=== YOUR OBJECTIVE ===
Scan the material for the word "left" and return every matching line.

=== DATASET EXCERPTS ===
::::

(** X16: when every review draw stays inside the ranges it is drawn from,
    every recommendation of a run over uniquely titled candidates carries
    the critics' choice tag, the "strong" consensus among its reasons and
    a review summary, and its confidence label is decided by the final
    score alone. *)
Theorem X16_every_recommendation_is_critics_choice
    (research : string → AgentResult (list (string * list Seed)))
    (rnd : Random) (user_query : string) (user_profile : UserProfile)
    (context : Context) (filters : Filters) (query : string)
    (results : RecommendationAgent.RecommendationData)
    (stats : CoordinatorAgent.WorkflowStats) :
  set_order_ok rnd →
  NoDup (title <$> candidates research user_query) →
  (∀ k, (-5 <= rt_jitter (review_draw rnd k) <= 5)%Q
        ∧ (-8 <= mc_jitter (review_draw rnd k) <= 8)%Q) →
  CoordinatorAgent.run research rnd user_query user_profile context filters
  = CoordinatorAgent.Success query results stats →
  ∀ rec, rec ∈ RecommendationAgent.recommendations results →
    RecommendationAgent.CriticsChoice ∈ RecommendationAgent.tags rec
    ∧ RecommendationAgent.CriticalConsensus "strong"
      ∈ RecommendationAgent.reasons rec
    ∧ is_Some (RecommendationAgent.review_summary rec)
    ∧ let score := RecommendationAgent.r_final_score rec in
      let c := RecommendationAgent.confidence rec in
      (c = RecommendationAgent.VeryHigh ↔ (9.0 < score)%Q)
      ∧ (c = RecommendationAgent.High ↔ (8.5 < score <= 9.0)%Q)
      ∧ (c = RecommendationAgent.Medium ↔ (8.0 < score <= 8.5)%Q)
      ∧ (c = RecommendationAgent.Low ↔ (score <= 8.0)%Q).
Proof.
  intros Hord Hnd Hj Hrun rec Hrec.
  destruct (run_success _ _ _ _ _ _ _ _ _ Hrun) as (_ & _ & _ & _ & Hrecs).
  rewrite (Hrecs Hnd) in Hrec. clear Hrecs.
  apply list_elem_of_lookup_1 in Hrec as (i & Hi).
  rewrite list_lookup_imap in Hi. apply fmap_Some in Hi as (s & Hs & ->).
  apply list_elem_of_lookup_2, list_elem_of_omap in Hs as (r & Hr & Es).
  apply (subseteq_take 5) in Hr.
  rewrite sorted_rev_perm in Hr.
  rewrite (shows_perm research rnd user_query filters Hord) in Hr.
  destruct (ranked_review research rnd user_query user_profile context filters
              r s Hord Hr Es) as (s0 & _ & Hrev).
  destruct (ranked_show research rnd user_query user_profile context filters
              r Hord Hr) as (s' & Es' & _ & Hf).
  rewrite Es in Es'. injection Es' as <-.
  destruct (Hj r) as [J1 J2].
  destruct (stored_trust_in_range (review_draw rnd r) s0 J1 J2)
    as (rf & Erf & Hc & Ht1 & Ht2).
  rewrite <- Hrev in Erf.
  cbn [RecommendationAgent.recommend RecommendationAgent.tags
       RecommendationAgent.reasons RecommendationAgent.review_summary
       RecommendationAgent.r_final_score RecommendationAgent.confidence].
  assert (Hs : default (default (rating s) (personalized_score s))
                       (final_score s)
               = default (rating s) (final_score s)) by (by rewrite Hf).
  rewrite Hs. clear Hs Hf.
  split; [|split; [|split]].
  - unfold RecommendationAgent.generate_tags. rewrite Erf.
    cbn [fmap option_fmap option_map default id].
    destruct (gtb_spec (trust_score rf) 8.5) as [[_ G] _].
    rewrite G by lra. rewrite !elem_of_app.
    right. right. left. apply list_elem_of_singleton. done.
  - unfold RecommendationAgent.generate_reasons. rewrite Erf.
    cbn [from_option]. rewrite Hc, !elem_of_app.
    right. left. by apply list_elem_of_singleton.
  - rewrite Erf. by eexists.
  - apply (confidence_trusted s rf Erf). lra.
Qed.

Lemma sample_random_in_range (k : nat) :
  (-5 <= rt_jitter (review_draw Main.sample_random k) <= 5)%Q
  ∧ (-8 <= mc_jitter (review_draw Main.sample_random k) <= 8)%Q.
Proof.
  cbn [Main.sample_random review_draw rt_jitter mc_jitter].
  destruct (Nat.even k); repeat split; discriminate.
Qed.

Lemma X16_witness :
  set_order_ok Main.sample_random
  ∧ NoDup (title <$> candidates Scenario.horror_provider "tonight")
  ∧ ∃ query results stats,
      CoordinatorAgent.run Scenario.horror_provider Main.sample_random
        "tonight" Main.user_profile Main.context Main.filters
      = CoordinatorAgent.Success query results stats
      ∧ ∀ rec, rec ∈ RecommendationAgent.recommendations results →
          RecommendationAgent.CriticsChoice ∈ RecommendationAgent.tags rec.
Proof.
  assert (Hnd : NoDup (title <$> candidates Scenario.horror_provider "tonight")).
  { apply (bool_decide_unpack _). vm_compute. exact I. }
  split; [exact sample_random_ok|]. split; [exact Hnd|].
  destruct (CoordinatorAgent.run Scenario.horror_provider Main.sample_random
              "tonight" Main.user_profile Main.context Main.filters)
    as [q r st|e] eqn:E.
  - exists q, r, st. split; [reflexivity|]. intros rec Hrec.
    exact (proj1 (X16_every_recommendation_is_critics_choice
                    Scenario.horror_provider Main.sample_random "tonight"
                    Main.user_profile Main.context Main.filters q r st
                    sample_random_ok Hnd sample_random_in_range E rec Hrec)).
  - vm_compute in E. discriminate E.
Defined.

(** ** The merge of the recommendation stage *)

(** X19: the merge with the review and trend lists only ever touches
    ranked shows, and does nothing at all when the titles in the store
    are unique (each show then matches itself) or when both lists are
    missing or empty. *)
Theorem X19_merge_leaves_unique_titles_alone
    (analysis : AgentResult AnalysisAgent.Analysis)
    (review_data trend_data : option (list Ref)) (σ : Store) :
  let ranked := AnalysisAgent.ranked_content (data analysis) in
  let σ' := (RecommendationAgent.execute analysis review_data trend_data σ).1 in
  (∀ r, r ∉ ranked → σ' !! r = σ !! r)
  ∧ (NoDup (title <$> σ) → σ' = σ)
  ∧ (default [] review_data = [] → default [] trend_data = [] → σ' = σ).
Proof.
  intros ranked σ'.
  assert (E : σ' = RecommendationAgent.merge_if trend_data ranked
                     (RecommendationAgent.merge_if review_data ranked σ))
    by done.
  rewrite E. split; [|split].
  - intros r Hr.
    destruct (merge_if_frame review_data ranked σ) as (_ & _ & F1).
    destruct (merge_if_frame trend_data ranked
                (RecommendationAgent.merge_if review_data ranked σ))
      as (_ & _ & F2).
    by rewrite F2, F1.
  - intros Hnd. rewrite (merge_if_unique_titles review_data ranked σ Hnd).
    by apply merge_if_unique_titles.
  - intros H1 H2.
    destruct review_data as [[|]|], trend_data as [[|]|]; done.
Qed.

(** ** The mean rating *)

Lemma round_half_even_below (a : Z) (x : Q) :
  (x < inject_Z a + (1 # 2))%Q → (Py.round_half_even x <= a)%Z.
Proof.
  intros H. pose proof (Qfloor_le x) as L.
  assert (F : (Qfloor x <= a)%Z).
  { destruct (Z_le_gt_dec (Qfloor x) a) as [|G]; [done|]. exfalso.
    assert (G' : (a + 1 <= Qfloor x)%Z) by lia.
    rewrite Zle_Qle, inject_Z_plus in G'.
    change (inject_Z 1) with 1%Q in G'. lra. }
  unfold Py.round_half_even.
  destruct (Z.eq_dec (Qfloor x) a) as [E|NE].
  - rewrite E in *. destruct (Qcompare _ _) eqn:C.
    + apply Qeq_alt in C. lra.
    + lia.
    + apply Qgt_alt in C. lra.
  - destruct (Qcompare _ _); [destruct (Z.even _)| |]; lia.
Qed.

Lemma sum_bounds (lo hi : Q) (xs : list Q) (acc : Q) :
  (∀ x, x ∈ xs → (lo <= x <= hi)%Q) →
  (acc + lo * Py.len xs <= foldl Qplus acc xs <= acc + hi * Py.len xs)%Q.
Proof.
  revert acc. induction xs as [|x xs IH]; intros acc H.
  - unfold Py.len. cbn [length foldl]. change (inject_Z (Z.of_nat 0)) with 0%Q.
    lra.
  - cbn [foldl]. destruct (IH (acc + x)%Q) as [I1 I2].
    { intros y Hy. apply H. by right. }
    destruct (H x) as [X1 X2]; [left|].
    assert (E : (Py.len (x :: xs) == Py.len xs + 1)%Q).
    { unfold Py.len. cbn [length]. rewrite Nat2Z.inj_succ.
      unfold Z.succ. by rewrite inject_Z_plus. }
    set (n := Py.len xs) in *. set (m := Py.len (x :: xs)) in *.
    set (t := foldl Qplus (acc + x)%Q xs) in *.
    split; nra.
Qed.

Lemma div100 (v : Q) : (v / 100 == v * (1 # 100))%Q.
Proof. field. Qed.
(** X11: in the operations section of the summary the count of likely
    Schiphol traffic (distance below 30 km) and the counts of the phases
    Transit (High) and Unknown add up to the number of flights: every
    flight is in exactly one of the three groups; and the number of
    flights is the number of input reports. *)
Theorem X11_operation_counts_add_up :
  forall (G : Geopy) (M : MathModule) (flight_data : list row)
         (target_coords : coords) (a : ResidentialImpact.analysis),
    ResidentialImpact.analyze_residential_impact flight_data target_coords
    = Ok (inr a) ->
    (ResidentialImpact.likely_schiphol_traffic (ResidentialImpact.operations_section a)
     + ResidentialImpact.operation_types (ResidentialImpact.operations_section a)
         "Transit (High)"
     + ResidentialImpact.operation_types (ResidentialImpact.operations_section a)
         "Unknown"
     = ResidentialImpact.total_flights a)%nat
    /\ ResidentialImpact.total_flights a = length flight_data.
Proof.
  intros G M flight_data target_coords a Ha.
  destruct (analyze_returns _ _ _ Ha) as (df & Hdf & ->).
  cbn. unfold value_counts, ResidentialImpact.column.
  rewrite !count_rows_map. split.
  - exact (operations_partition _ _ _ Hdf).
  - symmetry. exact (Forall2_length Hdf).
Qed.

::::

=== RESULT OF THE EXERCISE ===
    right. right. left. apply list_elem_of_singleton. done.
    right. left. by apply list_elem_of_singleton.
    destruct (H x) as [X1 X2]; [left|].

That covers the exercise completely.